- What the exercise asks -
What lines of the data hold the string "intros"? Copy them all.

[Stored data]

Lemma accepted_evidence_unique decl n file file' :
  accepted_evidence decl n file -> accepted_evidence decl n file' -> file' = file.
Proof.
  intros H H'. pose proof (proj2 (load_evidence_ok decl n file _) (conj H eq_refl)) as E1.
  pose proof (proj2 (load_evidence_ok decl n file' _) (conj H' eq_refl)) as E2. congruence.
Qed.

End runners.

(** ** The tickers *)

Section tickers.
Context {O : HashOrder} {Cr : Crypto} {Ev : EvidenceCrypto} {E : ProbeEnv}.
Context {De : DeserializeOwned EvidenceFile} {Je : SerializeJcs EvidenceFile}.
Context {Dd : DeserializeOwned (gmap string ProbeDeclJson)}.

(** What a ticker has reported, by kind. *)
Definition first_observation (i : AgentInput) : option (string * ProbeMode * DateTime) :=
  match i with
  | AgentInput.HostEvent _ (Event.LocalProbeObservedFirst name mode at_ _) => Some (name, mode, at_)
  | _ => None
  end.
Definition first_failure (i : AgentInput) : option (string * ProbeMode * DateTime) :=
  match i with
  | AgentInput.HostEvent _ (Event.LocalProbeFailureFirst name mode at_ _) => Some (name, mode, at_)
  | _ => None
  end.
Definition result_reported (i : AgentInput) : option (string * ProbeMode * RunnerOutcome) :=
  match i with
  | AgentInput.HostEvent _ (Event.LocalProbeResult name mode status at_ reason rows _) =>
      Some (name, mode, MkRunnerOutcome status at_ reason rows)
  | _ => None
  end.

(** The outcomes that fail after one that did not, or at the start. *)
Definition failure_starts (outcomes : list RunnerOutcome) : list RunnerOutcome :=
  omap (fun p : option RunnerOutcome * RunnerOutcome =>
          if bool_decide (ro_status p.2 = ProbeStatus.Fail /\ (ro_status <$> p.1) <> Some ProbeStatus.Fail)
          then Some p.2 else None)
    (zip (None :: (Some <$> outcomes)) outcomes).

Lemma zip_snoc {A B} (l1 : list A) (l2 : list B) a b :
  length l1 = length l2 -> zip (l1 ++ [a]) (l2 ++ [b]) = zip l1 l2 ++ [(a, b)].
Proof.
  revert l2. induction l1 as [|x l1 IH]; intros [|y l2] H; try done. simpl. f_equal. apply IH. by injection H.
Qed.

Lemma zip_longer {A B} (l1 : list A) (l2 : list B) l :
  length l2 <= length l1 -> zip (l1 ++ l) l2 = zip l1 l2.
Proof.
  revert l2. induction l1 as [|x l1 IH]; intros [|y l2] H; simpl in *; try done; try lia.
  - by destruct l.
  - f_equal. apply IH. lia.
Qed.

Lemma failure_starts_snoc outcomes o :
  failure_starts (outcomes ++ [o]) =
  failure_starts outcomes ++
    (if bool_decide (ro_status o = ProbeStatus.Fail) &&
        negb (bool_decide ((ro_status <$> last outcomes) = Some ProbeStatus.Fail)) then [o] else []).
Proof.
  unfold failure_starts. rewrite fmap_app. simpl fmap.
  change (None :: (Some <$> outcomes) ++ [Some o]) with ((None :: (Some <$> outcomes)) ++ [Some o]).
  rewrite (zip_longer _ (outcomes ++ [o])) by (rewrite length_app; simpl; rewrite length_fmap; lia).
  assert (Hl : exists pre, None :: (Some <$> outcomes) = pre ++ [last outcomes] /\ length pre = length outcomes /\
            zip pre outcomes = zip (None :: (Some <$> outcomes)) outcomes).
  { destruct outcomes as [|x l] using rev_ind; [by exists []|]. rewrite last_snoc, fmap_app.
    exists (None :: (Some <$> l)). split_and!; [done|simpl; rewrite length_fmap, length_app; simpl; lia|].
    symmetry. apply (zip_longer (None :: (Some <$> l)) (l ++ [x]) [Some x]).
    simpl. rewrite length_fmap, length_app. simpl. lia. }
  destruct Hl as (pre & Hpre & Hlen & Hzip). rewrite <- Hzip, Hpre, zip_snoc, omap_app by done.
  f_equal. cbn [omap list_omap fst snd].
  destruct (decide (ro_status o = ProbeStatus.Fail)) as [Ho|Ho];
    [rewrite (bool_decide_eq_true_2 _ Ho)|rewrite (bool_decide_eq_false_2 _ Ho)]; cbn [andb].
  - destruct (decide ((ro_status <$> last outcomes) = Some ProbeStatus.Fail)) as [Hf|Hf].
    + rewrite (bool_decide_eq_true_2 _ Hf). by rewrite bool_decide_eq_false_2 by (by intros [_ []]).
    + rewrite (bool_decide_eq_false_2 _ Hf). by rewrite bool_decide_eq_true_2 by (by split).
  - by rewrite bool_decide_eq_false_2 by (by intros []).
Qed.

(** What holds of a ticker at all times. *)
Record ticker_ok (clock : Z) (t : Ticker) : Prop := {
  to_mode : tk_mode t = parse_mode (pd_mode (tk_decl t)) /\ tk_mode t <> ProbeMode.Disabled;
  to_observed : tk_first_observed t = negb (is_empty (tk_outcomes t));
  to_last : tk_last_status t = ro_status <$> last (tk_outcomes t);
  to_first : omap first_observation (tk_sent t ++ tk_pending t) =
    match tk_outcomes t with [] => [] | o :: _ => [(tk_name t, tk_mode t, ro_observed_at o)] end;
  to_failures : omap first_failure (tk_sent t ++ tk_pending t) =
    (fun o => (tk_name t, tk_mode t, ro_observed_at o)) <$> failure_starts (tk_outcomes t);
  to_results : omap result_reported (tk_sent t ++ tk_pending t) =
    (fun o => (tk_name t, tk_mode t, o)) <$> tk_outcomes t;
  to_source : Forall (fun o => exists now n n', probe_run (tk_decl t) now n = (Returned o, n')) (tk_outcomes t);
  to_deadline : (tk_started t + Z.of_nat (length (tk_outcomes t)) * tk_interval t <= tk_deadline t)%Z;
  to_rate : tk_outcomes t = [] \/
    (tk_started t + (Z.of_nat (length (tk_outcomes t)) - 1) * tk_interval t <= clock)%Z;
  to_once : pd_run_once (tk_decl t) = true -> length (tk_outcomes t) <= 1;
}.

- Solution -
  intros H H'. pose proof (proj2 (load_evidence_ok decl n file _) (conj H eq_refl)) as E1.
  revert l2. induction l1 as [|x l1 IH]; intros [|y l2] H; try done. simpl. f_equal. apply IH. by injection H.
  revert l2. induction l1 as [|x l1 IH]; intros [|y l2] H; simpl in *; try done; try lia.
    + rewrite (bool_decide_eq_true_2 _ Hf). by rewrite bool_decide_eq_false_2 by (by intros [_ []]).
  - by rewrite bool_decide_eq_false_2 by (by intros []).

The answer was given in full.